Turkey
Crumbling walls and lion gates of a 3,300-year-old Hittite capital sprawling across a windswept plateau.
Wind rakes across the Anatolian plateau and funnels through the Lion Gate, its carved guardians still baring their teeth after thirty-three centuries. The foundations of temples, grain stores, and palace corridors sprawl across a treeless ridgeline where the sky feels close enough to press against. This is Hattuşa, the capital of an empire that rivalled Egypt — and most travellers have never heard of it.

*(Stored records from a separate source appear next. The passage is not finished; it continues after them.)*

Definition cosine_distance_b64 (a b : vector) : spec_float :=
  let similarity := Float8.div (dot a b) (Float8.sqrt (Float8.mul (dot a a) (dot b b))) in
  let minus_one := S754_finite true 4503599627370496 (-52) in
  let clamped :=
    if SFltb Float8.one similarity then Float8.one
    else if SFltb similarity minus_one then minus_one
    else similarity in
  Float8.sub Float8.one clamped.

(** A world in which every outside service is down. *)
Definition offline : world :=
  {| fetch_page := fun _ => Rejected (ErrorObj "connect ETIMEDOUT");
     url_metadata := fun url => {| md_title := None; md_image := None; md_domain := "example.com" |};
     chat_completions_create := fun _ => Rejected (ErrorObj "503 Service Unavailable");
     embeddings_create := fun _ => Rejected (ErrorObj "503 Service Unavailable");
     JSON_parse := fun _ => None;
     zod_url := fun url => startsWith "http" url;
     Math_round := fun x => x;
     development := false;
     cosine_distance := cosine_distance_b64;
     now := 100 |}.

(** The same world with the embedding provider answering [reply]. *)
Definition embedding_answers (reply : list value) (w : world) : world :=
  {| fetch_page := fetch_page w;
     url_metadata := url_metadata w;
     chat_completions_create := chat_completions_create w;
     embeddings_create := fun _ => Resolved reply;
     JSON_parse := JSON_parse w;
     zod_url := zod_url w;
     Math_round := Math_round w;
     development := development w;
     cosine_distance := cosine_distance w;
     now := now w |}.

(** The unit vector of dimension 1536 along axis [i]. *)
Definition axis (i : nat) : vector :=
  repeat Float8.zero i ++ [Float8.one] ++ repeat Float8.zero (1535 - i).

Definition as_values (v : vector) : list value := map Num v.

(** A world whose embedding provider answers the unit vector along the
    first axis. *)
Definition online : world := embedding_answers [Arr (as_values (axis 0))] offline.

Definition alice : auth_user := {| user_id := 1; user_email := "alice@example.com" |}.

Definition save_request (url : string) : request :=
  {| req_user := Some alice; req_id := 0; req_body := Obj [("url", Str url)] |}.

(** A store with one user and no Record. *)
Definition fresh_store : store :=
  {| users := [1]; links := []; tags := []; link_to_tag := [] |}.

(** The same world at another time of the store's clock. *)
Definition at_time (t : Z) (w : world) : world :=
  {| fetch_page := fetch_page w;
     url_metadata := url_metadata w;
     chat_completions_create := chat_completions_create w;
     embeddings_create := embeddings_create w;
     JSON_parse := JSON_parse w;
     zod_url := zod_url w;
     Math_round := Math_round w;
     development := development w;
     cosine_distance := cosine_distance w;
     now := t |}.

(** A Record of user 1 as a row of [links]. *)
Definition saved (id : uuid) (url : string) (embedding : option vector) (created : Z) : link :=
  {| link_id := id;
     link_url := url;
     link_title := None;
     link_image := None;
     link_domain := Some "example.com";
     link_summary := Some "No summary available due to processing error.";
     link_embedding := embedding;
     link_created_at := created;
     link_updated_at := created;
     link_user_id := 1 |}.

(** Two Records of user 1: one without an embedding, one whose embedding
    is orthogonal to the first axis. *)
Definition sparse_store : store :=
  {| users := [1];
     links := [ saved 2 "https://example.com/a" None 10;
                saved 3 "https://example.com/b" (Some (axis 1)) 20 ];
     tags := [];
     link_to_tag := [] |}.

(** The same request served twice, at times 10 and 20 of the store's
    clock: two Records of one URL with the same embedding. *)
Definition saved_twice : store :=
  LinkController.serve_all
    [ LinkController.CreateLink (at_time 10 online) (save_request "https://example.com/a");
      LinkController.CreateLink (at_time 20 online) (save_request "https://example.com/a") ]
    fresh_store.

(** A request that gives Record 2 six tags of the user's own. *)
Definition retag_request : request :=
  {| req_user := Some alice;
     req_id := 2;
     req_body :=
       Obj [("tags", Arr [Str "todo"; Str "read later"; Str "work"; Str "home";
                          Str "ideas"; Str "misc"])] |}.

(** One URL saved, then its Record retagged by the user. *)
Definition saved_then_retagged : store :=
  LinkController.serve_all
    [ LinkController.CreateLink (at_time 10 online) (save_request "https://example.com/a");
      LinkController.UpdateLink (at_time 20 online) retag_request ]
    fresh_store.

(** A chat request of [alice]. *)
Definition chat_request_of (query : string) : request :=
  {| req_user := Some alice; req_id := 0; req_body := Obj [("query", Str query)] |}.

(** The same world with the text generation answering [content]. *)
Definition chat_answers (content : string) (w : world) : world :=
  {| fetch_page := fetch_page w;
     url_metadata := url_metadata w;
     chat_completions_create := fun _ => Resolved [Some content];
     embeddings_create := embeddings_create w;
     JSON_parse := JSON_parse w;
     zod_url := zod_url w;
     Math_round := Math_round w;
     development := development w;
     cosine_distance := cosine_distance w;
     now := now w |}.

End Sample.

(* ================================================================== *)
(** ** controllers/link.controller.ts: the read endpoints *)
(* ================================================================== *)

(** The Supabase client of the server acts under the service role
    (config/database.ts), so row level security filters nothing of what it
    reads. *)

Module LinkReads.
Import Js Env Db Http LinkController.

(** What a read endpoint answers: a status with its body, or a status with
    a message. *)
Inductive answer (A : Type) : Type :=
| Answer (code : nat) (body : A)
| Refusal (code : nat) (message : string).

Arguments Answer {A} code body.
Arguments Refusal {A} code message.

(** ORDER BY with one key: [goes_first y x] tells that [y] has to come
    before [x].  Rows that the key does not separate keep the order of
    the scan. *)
Fixpoint insert_by {A : Type} (goes_first : A -> A -> bool) (x : A) (sorted : list A)
  : list A :=
  match sorted with
  | [] => [x]
  | y :: rest =>
      if goes_first y x then y :: insert_by goes_first x rest else x :: sorted
  end.

Definition order_by {A : Type} (goes_first : A -> A -> bool) (rows : list A) : list A :=
  fold_right (insert_by goes_first) [] rows.

(** [createdAt] descending: the later row first. *)
Definition later (a b : link) : bool := (link_created_at b <? link_created_at a)%Z.

(** [prisma.link.findMany({ where: { userId }, orderBy: { createdAt: 'desc' } })] *)
Definition findMany (userId : uuid) (s : store) : list link :=
  order_by later (filter (fun l => link_user_id l =? userId) (links s)).

(** [supabase.from('links').select('id, embedding').in('id', ids)] *)
Definition select_embeddings (ids : list uuid) (s : store) : list (uuid * option vector) :=
  map (fun l => (link_id l, link_embedding l))
    (filter (fun l => existsb (Nat.eqb (link_id l)) ids) (links s)).

(** [embeddingMap.get(id)] after [embeddingMap.set] was called for each
    entry in turn: the last entry of the key counts. *)
Fixpoint Map_get (id : uuid) (entries : list (uuid * option vector))
  : option (option vector) :=
  match entries with
  | [] => None
  | (k, v) :: rest =>
      match Map_get id rest with
      | Some found => Some found
      | None => if k =? id then Some v else None
      end
  end.

(** [embeddingMap.get(link.id) || null] *)
Definition embedding_or_null (id : uuid) (entries : list (uuid * option vector))
  : option vector :=
  match Map_get id entries with
  | Some (Some embedding) => Some embedding
  | _ => None
  end.

(** GET /api/links *)
Definition getLinks (req : request) (s : store) : answer (list LinkResponse) :=
  match req_user req with
  | None => Refusal 401 "Not authenticated"
  | Some user =>
      let found := findMany (user_id user) s in
      let embeddings := select_embeddings (map link_id found) s in
      Answer 200
        (map (fun l => formatLinkResponse l (embedding_or_null (link_id l) embeddings)
                         (getTagsForLink (link_id l) s))
           found)
  end.
(** X11. In double arithmetic [normalizeWheelArc] answers an arc whose
    ends lie in the closed interval from 0 to 360 and whose spread is not
    negative; metadata without a [wheel_arc] gives the default arc, 330
    to 30 degrees anticlockwise with spread 4.  An end can be 360 itself:
    a raw [start_degrees] of -1e-17 gives 360. *)
Theorem normalizeWheelArc_double_range :
  (forall (rnd : Q -> Q) (meta : AlgorithmMeta),
      rounding rnd ->
      (0 <= start_degrees (Double.normalizeWheelArc rnd meta)
       /\ start_degrees (Double.normalizeWheelArc rnd meta) <= 360)
      /\ (0 <= end_degrees (Double.normalizeWheelArc rnd meta)
          /\ end_degrees (Double.normalizeWheelArc rnd meta) <= 360)
      /\ 0 <= phase_spread_degrees (Double.normalizeWheelArc rnd meta))
  /\ (forall (rnd : Q -> Q) (meta : AlgorithmMeta),
         wheel_arc meta = None -> Double.normalizeWheelArc rnd meta = DEFAULT_WHEEL_ARC)
  /\ (start_degrees DEFAULT_WHEEL_ARC == 330 /\ end_degrees DEFAULT_WHEEL_ARC == 30
      /\ direction DEFAULT_WHEEL_ARC = anticlockwise
      /\ phase_spread_degrees DEFAULT_WHEEL_ARC == 4)
  /\ start_degrees
       (Double.normalizeWheelArc round64
          {| wheel_arc :=
               Some {| raw_start_degrees := Some (round64 (-1 # 100000000000000000));
                       raw_end_degrees := None; raw_direction := "";
                       raw_phase_spread_degrees := None |};
             auto_start_on_card := "" |}) == 360.
Proof.
  split; [|split; [|split]].
  - intros rnd meta Hrnd. unfold Double.normalizeWheelArc.
    destruct (wheel_arc meta) as [raw|]; cbn [start_degrees end_degrees phase_spread_degrees].
    + split; [|split].
      * destruct (raw_start_degrees raw);
          [apply normalizeDegrees_double_bounds; exact Hrnd|cbn; lra].
      * destruct (raw_end_degrees raw);
          [apply normalizeDegrees_double_bounds; exact Hrnd|cbn; lra].
      * destruct (raw_phase_spread_degrees raw); [apply Q.le_max_l|cbn; lra].
    + cbn. repeat split; lra.
  - intros rnd meta Hnone. unfold Double.normalizeWheelArc. rewrite Hnone. reflexivity.
  - cbn. repeat split; reflexivity.
  - vm_compute. reflexivity.
Qed.
(** * py-php-session: a verification development

  A shallow embedding of the [php_session] package (sanitize.py,
  decode.py, exceptions.py, context.py, config.py, constants.py and
  manager.py) together with the properties its specification states.

  Conventions of the embedding:
  - a Python [str] is the list of its Unicode code points ([pystr]);
    [bytes] is the list of its octets ([pybytes]);
  - a Python [dict] is an association list in insertion order whose keys
    are pairwise distinct;
  - a Python [float] used as a duration is an exact rational number of
    seconds ([Q]);
  - a function that may raise returns a sum whose left side is the
    exception;
  - the Redis server is a finite map from keys to values with an absolute
    expiry instant, read through a virtual clock. *)

From Stdlib Require Import ZArith NArith QArith Qround Lia Lqa String Ascii List Bool.
From stdpp Require Import gmap strings list fin_maps.
Import ListNotations.

Set Warnings "-register-all".

Local Open Scope N_scope.

(** ** Python strings *)

Module PyStr.

(** A [str] as the sequence of its code points. *)
Definition pystr : Type := list N.

(** [bytes] as the sequence of its octets. *)
Definition pybytes : Type := list N.

(** The [str] literal with the given ASCII text. *)
Definition str (s : string) : pystr := map N_of_ascii (list_ascii_of_string s).

(** [ch.isspace()] for one code point: the table of CPython's
    [_PyUnicode_IsWhitespace], which [str.strip()] consults. *)
Definition isspace (c : N) : bool :=
  ((9 <=? c) && (c <=? 13)) || ((28 <=? c) && (c <=? 32))
  || (c =? 133) || (c =? 160) || (c =? 5760)
  || ((8192 <=? c) && (c <=? 8202))
  || (c =? 8232) || (c =? 8233) || (c =? 8239) || (c =? 8287) || (c =? 12288).

Fixpoint lstrip (s : pystr) : pystr :=
  match s with
  | c :: s' => if isspace c then lstrip s' else s
  | [] => []
  end.

Definition rstrip (s : pystr) : pystr := rev (lstrip (rev s)).

(** [s.strip()] *)
Definition strip (s : pystr) : pystr := rstrip (lstrip s).

(** [s.startswith(p)] *)
Fixpoint startswith (s p : pystr) : bool :=
  match p, s with
  | [], _ => true
  | _ :: _, [] => false
  | a :: p', b :: s' => (a =? b) && startswith s' p'
  end.
(** X27. The bars of the chart, for the summaries that the aggregator makes of
    well-timed requests.  The scale is the largest load time, and at least
    one second.  Every bar is between 0 and 100 percent wide and
    proportional to the load time: the clip at 100 never cuts.  A bar is
    full only for a layer that is the slowest and took at least one
    second. *)
Theorem metric_chart_bars_are_proportional :
  forall URL_hostname layers metrics data item,
    calculateMetrics URL_hostname layers metrics = Some data \/
    aggregatedMetrics URL_hostname layers metrics = Some data ->
    Forall well_timed metrics ->
    In item data ->
    1000 <= MetricCharts.maxTimeMs data /\
    (0 <= MetricCharts.percentage data item)%Q /\
    (MetricCharts.percentage data item <= 100)%Q /\
    (MetricCharts.percentage data item
     == inject_Z (LPS.loadTime item) / inject_Z (MetricCharts.maxTimeMs data) * 100)%Q /\
    ((MetricCharts.percentage data item == 100)%Q ->
     1000 <= LPS.loadTime item /\
     forall other, In other data -> LPS.loadTime other <= LPS.loadTime item).
Proof.
  intros U layers metrics data item Hd Hwt Hin.
  pose proof (MetricChartsFacts.aggregate_loadTime_nonneg U _ _ _ _ Hd Hwt Hin) as H0.
  destruct (MetricChartsFacts.maxTimeMs_ge data) as [Hmin Hmax].
  pose proof (Hmax item Hin) as Hle.
  set (M := MetricCharts.maxTimeMs data) in *.
  assert (HM : (0 < inject_Z M)%Q).
  { change 0%Q with (inject_Z 0). rewrite <- Zlt_Qlt. lia. }
  destruct (HistoryChartFacts.fraction_bounds
              (inject_Z (LPS.loadTime item)) (inject_Z M)) as [Ht0 Ht1].
  { change 0%Q with (inject_Z 0). now rewrite <- Zle_Qle. }
  { now rewrite <- Zle_Qle. }
  { exact HM. }
  assert (Hperc : (MetricCharts.percentage data item
                   == inject_Z (LPS.loadTime item) / inject_Z M * 100)%Q).
  { unfold MetricCharts.percentage, MetricCharts.Math_min2. fold M.
    set (t := (inject_Z (LPS.loadTime item) / inject_Z M)%Q) in *.
    destruct (Qltb 100 (t * 100)) eqn:E; [|reflexivity].
    apply Qltb_true in E. lra. }
  split; [exact Hmin|].
  split; [rewrite Hperc; set (t := (_ / _)%Q) in *; lra|].
  split; [rewrite Hperc; set (t := (_ / _)%Q) in *; lra|].
  split; [exact Hperc|].
  intros Hfull. rewrite Hperc in Hfull.
  assert (Hone : (inject_Z (LPS.loadTime item) / inject_Z M == 1)%Q)
    by (set (t := (_ / _)%Q) in *; lra).
  assert (Heq : LPS.loadTime item = M).
  { apply inject_Z_injective.
    eapply Qeq_trans;
      [symmetry; apply (Qmult_div_r _ (inject_Z M));
       intros Hz; rewrite Hz in HM; discriminate|].
    apply Qeq_trans with (inject_Z M * 1)%Q;
      [apply Qmult_comp; [reflexivity|exact Hone]|apply Qmult_1_r]. }
  rewrite Heq. split; [exact Hmin|exact Hmax].
Qed.

Lemma metric_chart_bars_witness :
  exists data item,
    calculateMetrics example_hostname [layerX] batchA = Some data /\
    In item data /\
    (MetricCharts.percentage data item <= 100)%Q.
Proof.
  destruct (calculateMetrics example_hostname [layerX] batchA) as [data|] eqn:E;
    [|vm_compute in E; discriminate].
  destruct data as [|item rest] eqn:Ed; [vm_compute in E; discriminate|].
  exists (item :: rest), item. split; [reflexivity|]. split; [now left|].
  refine (proj1 (proj2 (proj2 (metric_chart_bars_are_proportional
            example_hostname [layerX] batchA (item :: rest) item
            (or_introl E) _ (or_introl eq_refl))))).
  repeat (apply Forall_cons; [split; [vm_compute; discriminate|reflexivity]|]).
  apply Forall_nil.
Defined.
(** * minivdom: a reactive renderer with dependency tracking

    A shallow embedding of [minivdom.js]: the reactive cells created by
    [state], the identifier counter [uid], the context stack [_id_stack]
    and the recursive renderer [RenderDOM], together with the part of the
    DOM the program drives (element creation, attributes, class tokens,
    child lists, lookup by attribute and node replacement).

    The program is single threaded and synchronous.  Its global variables
    and the closures of its cells are gathered in a record [State] that
    every operation threads explicitly; a JavaScript exception is the
    [Raise] outcome of an operation, and the state it leaves behind is
    returned next to it, because nothing in the program rolls back.

    Scope of the model.
    - A component function is what it does to the program when called:
      the cells it reads, in order, then the description it returns or
      the exception it throws.  Components that write cells or touch the
      document while they are rendered are not covered; writes come from
      the top level, as those of the event handlers do.
    - Cells hold data: [undefined], [null], booleans, strings, symbols,
      BigInts, plain objects of data, and the numbers [NaN] and the
      integers of the safe range.  Numbers with a fractional part, the
      infinities and the integers beyond the safe range are left out.
    - An entry of an attribute map is a datum under any key, or a function
      under a key [on...], which is how an event handler is given.
    - The tests a browser makes on the syntax of an element name and of an
      attribute name have changed between versions of the DOM standard:
      they are the two parameters [valid_element_name] and
      [valid_attribute_name] of the development, of which only the
      acceptance of [data-uid] and [id] is assumed. *)

From Stdlib Require Import ZArith Lia Ascii String.
From stdpp Require Import base option list strings gmap sorting pretty.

Hattuşa is the UNESCO-listed capital of the Hittite Empire, which controlled much of Anatolia and northern Mesopotamia from roughly 1600 to 1178 BCE. The site near modern Boğazkale in Turkey's Çorum province spreads across several kilometres of windswept terrain, encompassing the Great Temple, the Lion Gate, the Sphinx Gate, and the Yerkapı tunnel — a 70-metre stone-lined passage beneath the ramparts. Excavations since 1906 have unearthed thousands of cuneiform tablets, including the Treaty of Kadesh with Ramesses II, considered the earliest known peace treaty. The nearby open-air sanctuary of Yazılıkaya features rock-carved reliefs of Hittite gods in procession. Unlike Turkey's coastal ruins, Hattuşa receives few visitors — the scale and silence of the place belong almost entirely to you.
Solo
Hattuşa rewards the self-directed explorer. No guided groups, no queues — just you, the wind, and a civilisation most people discover only in museum footnotes.
Couple
The isolation and scale create a private-world feeling. Walk the ramparts at golden hour, when the plateau light turns the stone amber and the only sound is grass.
Family
Children old enough to enjoy scrambling through ancient tunnels and spotting carved lions will find Hattuşa more tactile and adventurous than fenced-off coastal ruins.
Çorum leblebi — roasted chickpeas sold by the scoop, the crunchy snack of central Anatolia.
Keşkek — slow-pounded wheat and lamb stew, a communal dish still prepared for village festivals.